Control Panel CA rotation
Every OS node, at registration, receives a client certificate signed by the Control Panel’s CA plus a copy of the CA’s public cert, which it pins for verifying the CP server. After a CA rotation those pinned copies no longer match the new CA — every registered node fails the mTLS handshake with:
tls: failed to verify certificate: x509: certificate signed by unknown
authority (possibly because of "x509: ECDSA verification failure" while
trying to verify candidate authority certificate "Quazzar Control Center CA")The CP refuses to auto-regenerate the CA on every boot for exactly this
reason — the CA lives on a PersistentVolume at
/var/lib/quazzar-cc/certs/{ca.key,ca.crt} and is meant to last 10 years.
But rotations do happen (key compromise, vendor switch, accidental PVC
recreation with CC_ALLOW_AUTO_CA_GEN=true). This page covers the
zero-downtime procedure.
Symptoms — how to know you’ve drifted
- The CP log fills with
TLS handshake error … x509: ECDSA verification failure …. - Every OS node shows “needs re-registration” in its CC agent status,
with the local log line:
CC no longer trusts this node’s client certificate — the CA was likely rotated on the Control Panel.
kubectl execinto the CP pod and compare:with a fleet node’s:openssl x509 -in /var/lib/quazzar-cc/certs/ca.crt -noout -fingerprint -sha256Different fingerprints → you have CA drift.ssh <node> sudo openssl x509 -in /var/lib/quazzar/certs/ca.crt -noout -fingerprint -sha256
Recovery — the rotation grace pool
Don’t try to back-rotate the new CA out — that would invalidate any nodes that have already picked it up. Instead, keep the previous CA trusted on the CP for a grace window while nodes naturally re-register.
-
Preserve the old CA cert. Whatever you have from before the rotation — a backup of
/var/lib/quazzar-cc/certs/ca.crt, a copy exported from any still-running OS node at/var/lib/quazzar/certs/ca.crt, or a cert pulled out of a registered instance’s heartbeat headers — place it on the CP host as e.g./var/lib/quazzar-cc/certs/ca.crt.old. -
Add it to the trust pool. Set the env var on the CP deployment:
CC_TRUST_ADDITIONAL_CA_CERTS=/var/lib/quazzar-cc/certs/ca.crt.old(Comma-separate if you have multiple historical CAs.) Roll the deployment. On boot the CP logs:
loaded additional trusted CA (rotation grace)

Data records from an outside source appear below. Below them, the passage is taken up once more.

(** What one event does to the table and to the count of passes. *)
Lemma handle_one_event evt node :
  consistent (vnids node) →
  let after := snd (nodeHandleNetnsEvent K [evt] node) in
  vnids after = applyCalls (tableCallsOf evt) (vnids node) ∧
  (length (passes (history after)) ≤ length (passes (history node)) + 1)%nat.
Proof.
  intros Hc after. unfold after.
  destruct evt as [ty [ns id]]. destruct ty as [| |code].
  - change {| Type_ := EventAdded; NetNS := {| NetName := ns; NetID := id |} |}
      with (addedEvent ns id).
    rewrite handle_added. unfold tableCallsOf; simpl. case_decide as Hd.
    + split; [|lia]. symmetry. by apply setVNID_same.
    + rewrite updatePodNetwork_vnids, updatePodNetwork_passes. simpl.
      split; [done|]. rewrite length_app. simpl. lia.
  - change {| Type_ := EventRemoved; NetNS := {| NetName := ns; NetID := id |} |}
      with (removedEvent ns id).
    rewrite handle_removed. simpl.
    rewrite updatePodNetwork_vnids, updatePodNetwork_passes.
    split; [done|]. rewrite length_app. simpl. lia.
  - rewrite nodeHandleNetnsEvent_one. unfold tableCallsOf; simpl.
    split; [done|]. unfold passes. rewrite omap_app, length_app. simpl. lia.
Qed.

(** X7.  On a table built by [setVNID]/[unsetVNID] calls the handler's
    work on the table is the batch read as table calls, in order: a
    [setVNID] per Added event, an [unsetVNID] per Removed event, nothing
    for any other event (the guard of the Added case only skips writes
    that would change nothing).  A batch starts at most one pass per
    event. *)
Theorem batch_table_effect (cs : list TableCall) (h : list Call) (batch : list Event) :
  let node := {| vnids := applyCalls cs newNodeVNIDMap; history := h |} in
  let after := snd (nodeHandleNetnsEvent K batch node) in
  vnids after = applyCalls (cs ++ flat_map tableCallsOf batch) newNodeVNIDMap ∧
  (length (passes (history after)) ≤ length (passes h) + length batch)%nat.
Proof.
  revert cs h. induction batch as [|evt batch IH]; intros cs h node after.
  - unfold after, node. simpl. rewrite app_nil_r. split; [done|lia].
  - unfold after. rewrite nodeHandleNetnsEvent_cons.
    destruct (handle_one_event evt node) as [Hv Hp].
    { apply consistent_applyCalls, consistent_empty. }
    destruct (snd (nodeHandleNetnsEvent K [evt] node)) as [t1 h1]. simpl in Hv, Hp.
    subst t1. rewrite <- applyCalls_app.
    destruct (IH (cs ++ tableCallsOf evt) h1) as [Hv' Hp'].
    simpl in Hv', Hp'. rewrite Hv'. simpl. rewrite <- app_assoc.
    split; [done|lia].
Qed.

The active CA is still the only one that signs new certs. The legacy CAs only extend the trust pool for verifying existing client certs.
-
Re-register affected nodes at your own pace. Each node, once re-registered, picks up the new CA and stops depending on the old one. Use the same flow you used to bootstrap the node originally (generate a registration token in the CP UI, POST it to the OS’s
/api/cc/register). -
Decommission the legacy CA. When every active fleet node has re-registered (and any nodes pinned to the old CA are gone or have their client certs naturally expired — client certs are 90 days), remove the entry from
CC_TRUST_ADDITIONAL_CA_CERTSand roll the deployment again. The pool returns to just the active CA.
Preventing the next drift
-
Always mount
/var/lib/quazzar-cc/certsas a PersistentVolume in production. The CP refuses to auto-generate when the dir is missing unlessCC_ALLOW_AUTO_CA_GEN=true— keep that env var unset in prod manifests so a PVC mishap can’t silently mint a fresh CA. -
Back up the CA pair out-of-band. The 10-year validity makes backups easy to forget, but losing the key forces a full fleet re-registration with no graceful path.
-
Monitor for the noise pattern. Genuine drift produces a steady stream of
TLS handshake error … ECDSA verification failurefrom public source IPs (not LB internal CIDRs — those probe the mTLS port without certs as TCP health checks and are demoted to DEBUG automatically). If you see this from a public IP, suspect drift.
Why not just rotate the active CA back?
Because any node that registered after the rotation has already pinned the new CA. Reverting the active CA cuts those nodes off instead. The grace-pool approach keeps both populations working until each node transitions on its own schedule.